Both the line below containing "(got : list Z)." and the line containing "s || _ || _) eqn:E.", along with every line between them, should be repeated exactly; no other line belongs in the answer.

(TASK INPUT begins)

(** * MemSurfer libsurfer: triangle-mesh connectivity, periodic unwrapping,
      differential attributes and the binary token stream

    A shallow embedding of [libsurfer/src/TriMesh.cpp] and of the periodic
    post-processing of [libsurfer/src/TriMesh_cgal.cpp].

    Conventions of the embedding.
    - [TriMesh.hpp] and the vector header are not among the sources.  The
      scalar type [TypeFunction] is a C [float].  Where a statement is a
      formula for a position, an area or a normal, scalars are real
      numbers and the formula is one of exact arithmetic, which the code
      follows up to rounding.  Where the code differs from exact arithmetic
      in kind, the embedding follows the code: a quotient is a [Scalar],
      which is not a number if the divisor is zero, and the coordinates
      that [wrap_vertices] compares with the box are binary32 numbers.
      Vertex indices ([TypeIndex]) are natural numbers; entries of the
      across-edge table ([Offset3], signed) are integers with the sentinel
      [-1].
    - [operator[]] of [std::vector] and of the fixed-size vectors has no
      bounds check: an access outside the container is undefined behaviour.
      The embedding makes every such access explicit ([l !! i]) and a
      function whose run performs one returns [None] (or [OutOfRange]).
    - Exceptions are values ([Throw]); a member function is a function from
      the object's state to the new state and the outcome of the call.
    - The OpenMP pragmas are ignored: loops run in index order. *)

From Stdlib Require Import ZArith List Lia Reals Lra String Ascii Bool.
From Stdlib Require Import Floats.SpecFloat.
From stdpp Require Import base option list gmap.
Import ListNotations.

(* ===================================================================== *)
(** * Part I: the embedding                                               *)
(* ===================================================================== *)

(** ** Outcomes of a call *)

Inductive exn : Type :=
| invalid_argument (what : string) (got : list Z)
| logic_error (what : string) (got : list Z).

Inductive outcome (A : Type) : Type :=
| Ok (a : A)
| Throw (e : exn)
| OutOfRange.

Arguments Ok {A} a.
Arguments Throw {A} e.
Arguments OutOfRange {A}.

Definition throws {A : Type} (o : outcome A) : Prop := ∃ e, o = Throw e.

(** [for (x : l) s = body(s, x)] with an abort on an invalid access. *)
Fixpoint foldlM {S A : Type} (body : S → A → option S) (s : S) (l : list A)
  : option S :=
  match l with
  | [] => Some s
  | a :: l' => s' ← body s a; foldlM body s' l'
  end.

(** ** Fixed-size vectors *)

Record Vertex : Type := mkVertex { vx : R; vy : R; vz : R }.

Abbreviation Normal := Vertex (only parsing).

(** [v[d]] on a three-component vector. *)
Definition coord (v : Vertex) (d : nat) : option R :=
  match d with
  | 0 => Some (vx v)
  | 1 => Some (vy v)
  | 2 => Some (vz v)
  | _ => None
  end.

(** [v[d] = x] on a three-component vector. *)
Definition set_coord (v : Vertex) (d : nat) (x : R) : option Vertex :=
  match d with
  | 0 => Some (mkVertex x (vy v) (vz v))
  | 1 => Some (mkVertex (vx v) x (vz v))
  | 2 => Some (mkVertex (vx v) (vy v) x)
  | _ => None
  end.

(** Modelled from the spec: the vector header, with the operators and the
    macros [DOT] and [CROSS], is not among the sources.  A default-built
    vector is zero. *)
Definition vzero : Vertex := mkVertex 0 0 0.
(** X12.  [quote_csv] leaves a text unchanged exactly when the text has
    no comma, no double quote and no line feed; every other text is
    wrapped in double quotes. *)
Theorem quote_csv_plain_iff s :
  (quote_csv s = s <-> csv_plain s)
  /\ (~ csv_plain s ->
      exists body, quote_csv s = String dquote body
                   /\ endswith body (String dquote EmptyString) = true).
Proof.
  unfold quote_csv.
  destruct (contains "," s || _ || _) eqn:E.
  - assert (~ csv_plain s) as Hn
      by (rewrite <- needs_quote_false; congruence).
    split.
    + split; [|done]. intros Heq. apply (f_equal String.length) in Heq.
      rewrite !length_app_s in Heq. simpl in Heq.
      pose proof (replace_length dquote (String dquote EmptyString) s). lia.
    + intros _. eexists. split; [apply app_String|].
      change (EmptyString +:+ ?x) with x. unfold endswith.
      generalize (replace dquote (String dquote (String dquote EmptyString)) s).
      intros t. simpl.
      unfold String.rev. rewrite rev_app_app. simpl.
      by destruct (ascii_dec dquote dquote), (String.rev_app t EmptyString).
  - apply needs_quote_false in E. split; [done|]. by intros [].
Qed.

Lemma quote_csv_plain_iff_witness :
  quote_csv "Orchard Eggs" = "Orchard Eggs"
  /\ exists body, quote_csv "L,XL" = String dquote body
                  /\ endswith body (String dquote EmptyString) = true.
Proof.
  split.
  - apply quote_csv_plain_iff. repeat constructor; discriminate.
  - apply quote_csv_plain_iff. unfold csv_plain.
    intros H. vm_compute in H.
    apply Forall_cons in H as [_ H]. apply Forall_cons in H as [[H _] _].
    by apply H.
Defined.

(** X13.  [quote_csv] writes different texts differently: a reader can
    always tell which field was written. *)
Theorem quote_csv_injective s t : quote_csv s = quote_csv t -> s = t.
Proof.
  assert (forall u v,
    contains "," u || contains (String dquote EmptyString) u
      || contains (String newline EmptyString) u = false ->
    u <> String dquote v) as Hplain.
  { intros u v Hu ->. apply needs_quote_false in Hu.
    apply Forall_cons in Hu as [(_ & Hu & _) _]. done. }
  unfold quote_csv.
  destruct (contains "," s || _ || _) eqn:Es,
    (contains "," t || _ || _) eqn:Et; intros H.
  - rewrite !app_String in H. injection H as H.
    change (EmptyString +:+ ?x) with x in H.
    apply (f_equal csv_undouble) in H. by rewrite !csv_undouble_quoted in H.
  - rewrite app_String in H. symmetry in H. by apply Hplain in H.
  - rewrite app_String in H. by apply Hplain in H.
  - done.
Qed.

Lemma quote_csv_injective_witness : "a,b" = "a,b".
Proof. apply quote_csv_injective. reflexivity. Defined.

Lemma hex_digits_safe c :
  url_safe_c (hex_digit (code c / 16)) = true
  /\ url_safe_c (hex_digit (code c mod 16)) = true.
Proof. destruct c as [[] [] [] [] [] [] [] []]; by vm_compute. Qed.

(TASK INPUT ends)

REPLY -
| logic_error (what : string) (got : list Z).

Inductive outcome (A : Type) : Type :=
| Ok (a : A)
| Throw (e : exn)
| OutOfRange.

Arguments Ok {A} a.
Arguments Throw {A} e.
Arguments OutOfRange {A}.

Definition throws {A : Type} (o : outcome A) : Prop := ∃ e, o = Throw e.

(** [for (x : l) s = body(s, x)] with an abort on an invalid access. *)
Fixpoint foldlM {S A : Type} (body : S → A → option S) (s : S) (l : list A)
  : option S :=
  match l with
  | [] => Some s
  | a :: l' => s' ← body s a; foldlM body s' l'
  end.

(** ** Fixed-size vectors *)

Record Vertex : Type := mkVertex { vx : R; vy : R; vz : R }.

Abbreviation Normal := Vertex (only parsing).

(** [v[d]] on a three-component vector. *)
Definition coord (v : Vertex) (d : nat) : option R :=
  match d with
  | 0 => Some (vx v)
  | 1 => Some (vy v)
  | 2 => Some (vz v)
  | _ => None
  end.

(** [v[d] = x] on a three-component vector. *)
Definition set_coord (v : Vertex) (d : nat) (x : R) : option Vertex :=
  match d with
  | 0 => Some (mkVertex x (vy v) (vz v))
  | 1 => Some (mkVertex (vx v) x (vz v))
  | 2 => Some (mkVertex (vx v) (vy v) x)
  | _ => None
  end.

(** Modelled from the spec: the vector header, with the operators and the
    macros [DOT] and [CROSS], is not among the sources.  A default-built
    vector is zero. *)
Definition vzero : Vertex := mkVertex 0 0 0.
(** X12.  [quote_csv] leaves a text unchanged exactly when the text has
    no comma, no double quote and no line feed; every other text is
    wrapped in double quotes. *)
Theorem quote_csv_plain_iff s :
  (quote_csv s = s <-> csv_plain s)
  /\ (~ csv_plain s ->
      exists body, quote_csv s = String dquote body
                   /\ endswith body (String dquote EmptyString) = true).
Proof.
  unfold quote_csv.
  destruct (contains "," s || _ || _) eqn:E.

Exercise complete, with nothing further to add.